= TRY IT =
All of the records must be given again exactly.

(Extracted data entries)

════════════════════

Lemma transformColumns_Ok st picks rows newRecord first rest setFiscalData out :
  transformColumns st picks rows newRecord (first :: rest) setFiscalData = Ok out ->
  each newRecord first setFiscalData O rows
    = Ok (afterLoop setFiscalData <$> rows, lookupsFrom first O rows)
  /\ exists order, order ≡ₚ lookupsFrom first O rows
       /\ runAll st order (afterLoop setFiscalData <$> rows) = Ok out.
Proof.
  rewrite transformColumns_spec, each_spec.
  destruct (newRecord && _); [discriminate|]. intros Hsettle. split; [reflexivity|].
  destruct (settle_runAll st picks (lookupsFrom first O rows)
              (afterLoop setFiscalData <$> rows)) as (order & Hperm & Heq).
  exists order. by rewrite <- Heq.
Qed.

Lemma transformColumns_order_irrelevant st picks picks' rows newRecord existing
    setFiscalData :
  fulfilled (transformColumns st picks rows newRecord existing setFiscalData) =
  fulfilled (transformColumns st picks' rows newRecord existing setFiscalData).
Proof.
  destruct existing as [|first rest]; [reflexivity|].
  rewrite !transformColumns_spec. destruct (newRecord && _); [reflexivity|].
  destruct (settle_runAll st picks (lookupsFrom first O rows)
              (afterLoop setFiscalData <$> rows)) as (order & Hperm & ->).
  destruct (settle_runAll st picks' (lookupsFrom first O rows)
              (afterLoop setFiscalData <$> rows)) as (order' & Hperm' & ->).
  apply runAll_fulfilled_perm.
  - by rewrite Hperm, Hperm'.
  - rewrite Hperm. apply lookupsFrom_keys.
Qed.
(** * SFML: the X11 window backend, the UIKit monitor and the Music stream

    A shallow embedding of the parts of SFML that talk to the X server
    ([WindowImplX11.cpp]), of [MonitorImplUIKit::getFullscreenModes] and of
    [Music::onGetData], with the properties that are stated about them.

    Conventions.
    - X identifiers ([Window], [Atom], [Time], [RRMode], ...) are C integers
      and are modelled as [Z]; [None] of Xlib is [X.None], that is [0].
    - The X server is an environment: a record [XServer] of the replies it
      gives to the queries the code sends.  A function of the backend takes
      the replies that hold while it runs.
    - What a function does to the outside world is the list of [Effect]s it
      issues, in program order. *)

From Stdlib Require Import ZArith Bool String List Lia Arith.
Import ListNotations.
Open Scope string_scope.
Open Scope list_scope.
Open Scope Z_scope.

(** ** Xlib types and constants *)

Module X11.

Definition Window := Z.
Definition Atom := Z.
Definition Time := Z.
Definition RRMode := Z.
Definition RRCrtc := Z.
Definition RROutput := Z.

(** [None] of X.h, written [X.None]. *)
Module X.
Definition None : Z := 0.
End X.

Definition Success : Z := 0.
Definition CurrentTime : Z := 0.
Definition NoEventMask : Z := 0.
Definition AnyPropertyType : Z := 0.

(* X.h: event types *)
Definition KeyPress : Z := 2.
Definition KeyRelease : Z := 3.
Definition ClientMessage : Z := 33.
Definition GenericEvent : Z := 35.

(* X.h: grab status, map state, focus revert *)
Definition GrabSuccess : Z := 0.
Definition IsUnmapped : Z := 0.
Definition IsUnviewable : Z := 1.
Definition IsViewable : Z := 2.
Definition RevertToPointerRoot : Z := 1.
Definition SubstructureNotifyMask : Z := Z.shiftl 1 19.
Definition SubstructureRedirectMask : Z := Z.shiftl 1 20.

(* Xatom.h *)
Definition XA_CARDINAL : Atom := 6.
Definition XA_STRING : Atom := 31.
Definition XA_WINDOW : Atom := 33.

(* Xutil.h *)
Definition XUrgencyHint : Z := Z.shiftl 1 8.

(* randr.h *)
Definition RR_Rotate_0 : Z := 1.
Definition RR_Rotate_90 : Z := 2.
Definition RR_Rotate_180 : Z := 4.
Definition RR_Rotate_270 : Z := 8.
Definition RR_Connected : Z := 0.
Definition RR_Disconnected : Z := 1.
Definition RR_UnknownConnection : Z := 2.
Definition RRSetConfigSuccess : Z := 0.
Definition RRSetConfigFailed : Z := 3.

(** The [xclient] member of [XEvent]: [data.l] has five longs. *)
Record XClientMessageEvent := {
  xclient_window : Window;
  xclient_message_type : Atom;
  xclient_format : Z;
  xclient_l0 : Z;
  xclient_l1 : Z;
  xclient_l2 : Z;
  xclient_l3 : Z;
  xclient_l4 : Z
}.

(** What the backend does to the outside world. *)
Inductive Effect :=
| XGrabPointer (w : Window)
| XUngrabPointer
| XRRSetCrtcConfig (crtc : RRCrtc) (x y : Z) (mode : RRMode) (rotation : Z)
                   (outputs : list RROutput)
| XSendEvent (dest : Window) (propagate : bool) (mask : Z)
             (ev : XClientMessageEvent)
| XConvertSelection (selection target property : Atom) (requestor : Window)
                    (time : Time)
| XRaiseWindow (w : Window)
| XSetInputFocus (w : Window) (revertTo : Z) (time : Time)
| XSetWMHints (w : Window) (flags : Z)
| XDefineCursor (w : Window) (cursor : Z)
| XFlush
| pushEvent (name : string)
| sleep (milliseconds : Z)
| err (msg : string).

(** The quotation mark (character 34), for the messages that hold it. *)
Definition quotationMark : string :=
  String (Ascii.Ascii false true false false false true false false)
         EmptyString.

════════════════════

= TASK RESPONSE =
Lemma transformColumns_Ok st picks rows newRecord first rest setFiscalData out :
  transformColumns st picks rows newRecord (first :: rest) setFiscalData = Ok out ->
  each newRecord first setFiscalData O rows
    = Ok (afterLoop setFiscalData <$> rows, lookupsFrom first O rows)
  /\ exists order, order ≡ₚ lookupsFrom first O rows
       /\ runAll st order (afterLoop setFiscalData <$> rows) = Ok out.
Proof.
  rewrite transformColumns_spec, each_spec.
  destruct (newRecord && _); [discriminate|]. intros Hsettle. split; [reflexivity|].
  destruct (settle_runAll st picks (lookupsFrom first O rows)
              (afterLoop setFiscalData <$> rows)) as (order & Hperm & Heq).
  exists order. by rewrite <- Heq.
Qed.

Lemma transformColumns_order_irrelevant st picks picks' rows newRecord existing
    setFiscalData :
  fulfilled (transformColumns st picks rows newRecord existing setFiscalData) =
  fulfilled (transformColumns st picks' rows newRecord existing setFiscalData).
Proof.
  destruct existing as [|first rest]; [reflexivity|].
  rewrite !transformColumns_spec. destruct (newRecord && _); [reflexivity|].
  destruct (settle_runAll st picks (lookupsFrom first O rows)
              (afterLoop setFiscalData <$> rows)) as (order & Hperm & ->).
  destruct (settle_runAll st picks' (lookupsFrom first O rows)
              (afterLoop setFiscalData <$> rows)) as (order' & Hperm' & ->).
  apply runAll_fulfilled_perm.
  - by rewrite Hperm, Hperm'.
  - rewrite Hperm. apply lookupsFrom_keys.
Qed.
(** * SFML: the X11 window backend, the UIKit monitor and the Music stream

    A shallow embedding of the parts of SFML that talk to the X server
    ([WindowImplX11.cpp]), of [MonitorImplUIKit::getFullscreenModes] and of
    [Music::onGetData], with the properties that are stated about them.

    Conventions.
    - X identifiers ([Window], [Atom], [Time], [RRMode], ...) are C integers
      and are modelled as [Z]; [None] of Xlib is [X.None], that is [0].
    - The X server is an environment: a record [XServer] of the replies it
      gives to the queries the code sends.  A function of the backend takes
      the replies that hold while it runs.
    - What a function does to the outside world is the list of [Effect]s it
      issues, in program order. *)

From Stdlib Require Import ZArith Bool String List Lia Arith.
Import ListNotations.
Open Scope string_scope.
Open Scope list_scope.
Open Scope Z_scope.

(** ** Xlib types and constants *)

Module X11.

Definition Window := Z.
Definition Atom := Z.
Definition Time := Z.
Definition RRMode := Z.
Definition RRCrtc := Z.
Definition RROutput := Z.

(** [None] of X.h, written [X.None]. *)
Module X.
Definition None : Z := 0.
End X.

Definition Success : Z := 0.
Definition CurrentTime : Z := 0.
Definition NoEventMask : Z := 0.
Definition AnyPropertyType : Z := 0.

(* X.h: event types *)
Definition KeyPress : Z := 2.
Definition KeyRelease : Z := 3.
Definition ClientMessage : Z := 33.
Definition GenericEvent : Z := 35.

(* X.h: grab status, map state, focus revert *)
Definition GrabSuccess : Z := 0.
Definition IsUnmapped : Z := 0.
Definition IsUnviewable : Z := 1.
Definition IsViewable : Z := 2.
Definition RevertToPointerRoot : Z := 1.
Definition SubstructureNotifyMask : Z := Z.shiftl 1 19.
Definition SubstructureRedirectMask : Z := Z.shiftl 1 20.

(* Xatom.h *)
Definition XA_CARDINAL : Atom := 6.
Definition XA_STRING : Atom := 31.
Definition XA_WINDOW : Atom := 33.

(* Xutil.h *)
Definition XUrgencyHint : Z := Z.shiftl 1 8.

(* randr.h *)
Definition RR_Rotate_0 : Z := 1.
Definition RR_Rotate_90 : Z := 2.
Definition RR_Rotate_180 : Z := 4.
Definition RR_Rotate_270 : Z := 8.
Definition RR_Connected : Z := 0.
Definition RR_Disconnected : Z := 1.
Definition RR_UnknownConnection : Z := 2.
Definition RRSetConfigSuccess : Z := 0.
Definition RRSetConfigFailed : Z := 3.

(** The [xclient] member of [XEvent]: [data.l] has five longs. *)
Record XClientMessageEvent := {
  xclient_window : Window;
  xclient_message_type : Atom;
  xclient_format : Z;
  xclient_l0 : Z;
  xclient_l1 : Z;
  xclient_l2 : Z;
  xclient_l3 : Z;
  xclient_l4 : Z
}.

(** What the backend does to the outside world. *)
Inductive Effect :=
| XGrabPointer (w : Window)
| XUngrabPointer
| XRRSetCrtcConfig (crtc : RRCrtc) (x y : Z) (mode : RRMode) (rotation : Z)
                   (outputs : list RROutput)
| XSendEvent (dest : Window) (propagate : bool) (mask : Z)
             (ev : XClientMessageEvent)
| XConvertSelection (selection target property : Atom) (requestor : Window)
                    (time : Time)
| XRaiseWindow (w : Window)
| XSetInputFocus (w : Window) (revertTo : Z) (time : Time)
| XSetWMHints (w : Window) (flags : Z)
| XDefineCursor (w : Window) (cursor : Z)
| XFlush
| pushEvent (name : string)
| sleep (milliseconds : Z)
| err (msg : string).

(** The quotation mark (character 34), for the messages that hold it. *)
Definition quotationMark : string :=
  String (Ascii.Ascii false true false false false true false false)
         EmptyString.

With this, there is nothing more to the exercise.